**EXERCISE MATERIALS**:

(* ===== verification/ClientMain.v ===== *)
(** * The start of the client program: [run] of [cmd/lnproxy-client/main.go]

    From the arguments to the shell: the options, the data directory, the known
    hosts and the question that confirms a new server; and how the manager's
    [connectTransport] checks a server's certificate with them.  The shell and
    the shutdown that follow are [client_run] of [Shell]. *)
From S2P Require Import Prelude GoIO GoStrings Json Codec Protocol GoTime Crypto GoText GoFS GoNet.
From S2P Require Import Config Trust Transport Logging GoFlag Commands Runtime Exit.

Record client_options := mkClientOptions { co_socks5 : bool; co_drainTimeout : Duration }.

Definition client_flags : FlagSet client_options := [
  ("socks5", BoolVar (fun v o => mkClientOptions v o.(co_drainTimeout)));
  ("drain-timeout", DurationVar (fun v o => mkClientOptions o.(co_socks5) v))
]%string.
Definition client_defaults : client_options := mkClientOptions false (10 * Second).

(** The machine: what reading the file of known hosts gives, and the answer to
    the question whether a server is trusted ([fmt.Fscanln]). *)
Record client_machine := mkClientMachine {
  cm_os : OS;
  cm_goos : string;
  cm_openLog : open_faults;
  cm_readFault : option error;
  cm_answer : result string;
  cm_lower : bytes -> bytes
}.

Inductive client_started : Type :=
  | UsageShown
  | ClientRuns (cfg : RuntimeConfig) (drainTimeout : Duration) (trust : KnownHosts).

Definition client_confirmer (m : client_machine) (host fingerprint : string) : result bool :=
  (let? answer := m.(cm_answer) in Ok (accepted_answer m.(cm_lower) answer))%go.

Definition help_asked (args : list string) : bool :=
  match args with
  | [a] => bool_decide (a = "-h"%string) || bool_decide (a = "--help"%string)
  | _ => false
  end.

(** [run] up to the shell. *)
Definition client_main (ps : parsers) (m : client_machine) (args : list string) (fs : FS)
  : result client_started * FS :=
  if help_asked args then (Ok UsageShown, fs)
  else
    match Parse ps client_flags client_defaults args with
    | Err e => (Err e, fs)
    | Ok (o, _) =>
        match DefaultDataDir m.(cm_os) with
        | Err e => (Err e, fs)
        | Ok dataDir =>
            match New m.(cm_openLog) m.(cm_goos) "" true fs with
            | (Err e, fs) => (Err e, fs)
            | (Ok _, fs) =>
                match LoadKnownHosts m.(cm_readFault) (filepath_Join dataDir "known-hosts.json") fs with
                | Err e => (Err e, fs)
                | Ok k =>
                    (Ok (ClientRuns (mkRuntimeConfig dataDir o.(co_socks5) 0) o.(co_drainTimeout)
                          (SetConfirmer (Some (client_confirmer m)) k)), fs)
                end
            end
        end
    end.

(** The check of a server's certificate that [connectTransport] sets up: the
    stored fingerprint, if there is one, is the expected one. *)
Definition check_server (upper : bytes -> bytes) (address : bytes) (peer : list bytes) (t : KnownStore)
  : option error * option KnownStore :=
  let host := string_of (addressHost address) in
  let expected := Known_Get host t.(ks_known) in
  VerifyConnection (H := KnownStore_Trust upper) upper expected host peer (Some t).

(* ------------------------------------------------------------------ *)
(** ** Properties *)

Lemma client_main_runs ps m args fs cfg d k fs' :
  client_main ps m args fs = (Ok (ClientRuns cfg d k), fs') ->
  fs' = fs /\ exists dir k0, DefaultDataDir m.(cm_os) = Ok dir /\ cfg.(rc_DataDirectory) = dir /\
    LoadKnownHosts m.(cm_readFault) (filepath_Join dir "known-hosts.json") fs = Ok k0 /\
    k = SetConfirmer (Some (client_confirmer m)) k0.
Proof.
  unfold client_main. destruct (help_asked args); [done|]. destruct (Parse _ _ _ _) as [[o rest]|]; [|done].
  destruct (DefaultDataDir _) as [dir|] eqn:Ed; [|done]. unfold New. rewrite bool_decide_true by done.
  destruct (LoadKnownHosts _ _ _) as [k0|] eqn:Ek; [|done]. intros [= <- <- <- <-]. split; [done|].
  exists dir, k0. by split_and!.
Qed.

Lemma LoadKnownHosts_path fault path fs k : LoadKnownHosts fault path fs = Ok k -> k.(kh_path) = path.
Proof.
  unfold LoadKnownHosts. destruct (ReadFile _ _ _) as [data|e].
  - destruct (parse data) as [j|]; [|done]. destruct (dec_map j _) as [m [e|]]; [done|]. by intros [= <-].
  - destruct (errors_Is _ _); [|done]. by intros [= <-].
Qed.

(** A server whose fingerprint is known is checked against it and nothing else:
    no question, no change of the store. *)
Lemma check_known upper address cert peer t : entry (string_of (addressHost address)) t.(ks_known) <> ""%string ->
  check_server upper address (cert :: peer) t =
    ((if EqualFingerprint upper (entry (string_of (addressHost address)) t.(ks_known)) (Fingerprint cert)
      then None else (check_server upper address (cert :: peer) t).1), Some t) /\
  ((check_server upper address (cert :: peer) t).1 = None <->
   EqualFingerprint upper (entry (string_of (addressHost address)) t.(ks_known)) (Fingerprint cert) = true).
Proof.
  intros Hne. unfold check_server, VerifyConnection, Known_Get. cbv zeta.
  assert (empty_string (entry (string_of (addressHost address)) (ks_known t)) = false) as -> by by apply bool_decide_eq_false.
  cbn [negb]. by destruct (EqualFingerprint _ _ _).
Qed.

(** A server that is not known is accepted only when the confirmer agrees and
    the store could be saved. *)
Lemma check_unknown upper address cert peer t t' :
  entry (string_of (addressHost address)) t.(ks_known) = ""%string ->
  check_server upper address (cert :: peer) t = (None, Some t') ->
  exists confirm, t.(ks_known).(kh_confirm) = Some confirm /\
    confirm (string_of (addressHost address)) (Fingerprint cert) = Ok true /\
    Known_Save upper (default no_faults (head t.(ks_faults))) (string_of (addressHost address)) (Fingerprint cert)
      t.(ks_known) t.(ks_fs) = (None, t'.(ks_known), t'.(ks_fs)).
Proof.
  intros Hn. unfold check_server, VerifyConnection, Known_Get. cbv zeta. rewrite Hn.
  change (empty_string "") with true. cbn [negb]. destruct t as [k fs fts]. cbn [ks_known ks_fs ks_faults] in *.
  cbn [Trust_Save KnownStore_Trust ks_known ks_fs ks_faults].
  destruct (Known_Save _ _ _ _ k fs) as [[e k'] fs'] eqn:Es. destruct e as [e|]; [done|]. intros [= <-].
  cbn [ks_known ks_fs]. unfold Known_Save in Es. rewrite Hn in Es. change (empty_string "") with true in Es.
  cbn [negb andb] in Es. destruct (kh_confirm k) as [confirm|] eqn:Ec; [|done].
  rewrite NormalizeFingerprint_canonical in Es. exists confirm.
  destruct (confirm _ _) as [[]|] eqn:Ea; [done|by injection Es..].
Qed.

(** C39: the client trusts a new server only after the user said so, once and for
    all runs: when a client accepts a server it has no fingerprint for, the
    user answered yes; and every later run of the program, whatever its
    options and whatever the user would answer then, accepts a server under
    that address exactly when its certificate has the same digest, without
    asking. *)
Theorem trust_survives_restart (upper : bytes -> bytes) (ps : parsers) (m m' : client_machine)
  (args args' : list string) (fs fs1 fs2 : FS) (cfg cfg' : RuntimeConfig) (d d' : Duration) (k k' : KnownHosts)
  (faults faults' : list save_faults) (address cert cert' : bytes) (peer peer' : list bytes)
  (entries : gmap string string) (t : KnownStore)
  (Hstart : client_main ps m args fs = (Ok (ClientRuns cfg d k), fs1))
  (Hentries : k.(kh_entries) = Some entries)
  (Hnew : entry (string_of (addressHost address)) k = ""%string)
  (Hok : map_ok (<[string_of (addressHost address) := Fingerprint cert]> entries))
  (Haccept : check_server upper address (cert :: peer) (mkStore k fs1 faults) = (None, Some t))
  (Hsame : m'.(cm_os) = m.(cm_os)) (Hread : m'.(cm_readFault) = None)
  (Hagain : client_main ps m' args' t.(ks_fs) = (Ok (ClientRuns cfg' d' k'), fs2)) :
  (exists answer, m.(cm_answer) = Ok answer /\ accepted_answer m.(cm_lower) answer = true) /\
  let again := check_server upper address (cert' :: peer') (mkStore k' fs2 faults') in
  (again.1 = None <-> sha256 cert' = sha256 cert) /\ again.2 = Some (mkStore k' fs2 faults').
Proof.
  destruct (client_main_runs _ _ _ _ _ _ _ _ Hstart) as (-> & dir & k0 & Hdir & _ & Hload & Hk).
  destruct (client_main_runs _ _ _ _ _ _ _ _ Hagain) as (-> & dir' & k0' & Hdir' & _ & Hload' & Hk').
  rewrite Hsame, Hdir in Hdir'. injection Hdir' as <-.
  destruct (check_unknown _ _ _ _ (mkStore k fs faults) _ Hnew Haccept) as (confirm & Hc & Hyes & Hsave).
  cbn [ks_known ks_fs ks_faults] in Hc, Hsave. split.
  - rewrite Hk in Hc. injection Hc as <-. unfold client_confirmer in Hyes.
    destruct (cm_answer m) as [a|]; [|done]. exists a. split; [done|]. by injection Hyes.
  - pose proof (known_hosts_roundtrip upper _ _ _ _ _ _ _ None entries Hentries
      ltac:(by rewrite NormalizeFingerprint_canonical) Hsave) as [Hl He].
    rewrite NormalizeFingerprint_canonical in He. rewrite Hk in Hl. cbn [SetConfirmer kh_path] in Hl.
    rewrite (LoadKnownHosts_path _ _ _ _ Hload), <- Hread, Hload' in Hl. injection Hl as Hl.
    assert (entry (string_of (addressHost address)) k' = Fingerprint cert) as Hk'e.
    { rewrite Hk', Hl, <- He. done. }
    pose proof (Fingerprint_nonempty cert) as Hf. apply bool_decide_eq_false in Hf.
    destruct (check_known upper address cert' peer' (mkStore k' (ks_fs t) faults')) as [Heq Hiff];
      [cbn [ks_known]; by rewrite Hk'e|].
    split; [|by rewrite Heq]. rewrite Hiff. cbn [ks_known]. rewrite Hk'e. unfold EqualFingerprint.
    rewrite bool_decide_eq_true, !NormalizeFingerprint_canonical. split.
    + intros E. symmetry. by apply Fingerprint_inj.
    + intros E. unfold Fingerprint. by rewrite E.
Qed.

(** A first run in which the user types YES, and a second one without a
    terminal. *)
Definition demo_answering (answer : result string) : client_machine :=
  mkClientMachine demo_os "linux" no_open_faults None answer (map (fun b => if b =b x59 then x79 else b)).

Definition demo_runs (m : client_machine) (args : list string) (fs : FS) : KnownHosts :=
  match (client_main demo_parsers m args fs).1 with Ok (ClientRuns _ _ k) => k | _ => mkKnown "" None None end.

Definition demo_yes : client_machine := demo_answering (Ok " Y"%string).
Definition demo_no : client_machine := demo_answering (Err EOF).
Definition demo_address : bytes := bytes_of "192.0.2.7:9000".

Definition demo_first_store : KnownStore := mkStore (demo_runs demo_yes [] (mkFS ∅ 0)) (mkFS ∅ 0) [].
Definition demo_trusting : KnownStore :=
  default demo_first_store (check_server (fun b => b) demo_address [demo_cert] demo_first_store).2.
Definition demo_second_store : KnownStore :=
  mkStore (demo_runs demo_no ["-socks5"]%string demo_trusting.(ks_fs)) demo_trusting.(ks_fs) [].

Lemma trust_survives_restart_witness :
  (exists answer, demo_yes.(cm_answer) = Ok answer /\ accepted_answer demo_yes.(cm_lower) answer = true) /\
  ((check_server (fun b => b) demo_address [demo_cert2] demo_second_store).1 = None <->
   sha256 demo_cert2 = sha256 demo_cert).
Proof.
  destruct (trust_survives_restart (fun b => b) demo_parsers demo_yes demo_no [] ["-socks5"]%string
    (mkFS ∅ 0) (mkFS ∅ 0) demo_trusting.(ks_fs)
    (mkRuntimeConfig "/home/u/.config/lnproxy" false 0) (mkRuntimeConfig "/home/u/.config/lnproxy" true 0)
    (10 * Second) (10 * Second) (demo_runs demo_yes [] (mkFS ∅ 0))
    (demo_runs demo_no ["-socks5"]%string demo_trusting.(ks_fs)) [] [] demo_address demo_cert demo_cert2 [] []
    ∅ demo_trusting) as [H1 [H2 _]].
  - reflexivity.
  - reflexivity.
  - vm_compute. reflexivity.
  - apply map_Forall_insert_2; [split; vm_compute; reflexivity|apply map_Forall_empty].
  - vm_compute. reflexivity.
  - reflexivity.
  - reflexivity.
  - vm_compute. reflexivity.
  - split; [exact H1|exact H2].
Defined.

**ABOUT THIS TASK**:
Verbatim output is expected for the lines from the start of the data to the line in which "the shutdown that" appears, both included.

**SOLUTION**:
(* ===== verification/ClientMain.v ===== *)
(** * The start of the client program: [run] of [cmd/lnproxy-client/main.go]

    From the arguments to the shell: the options, the data directory, the known
    hosts and the question that confirms a new server; and how the manager's
    [connectTransport] checks a server's certificate with them.  The shell and
    the shutdown that follow are [client_run] of [Shell]. *)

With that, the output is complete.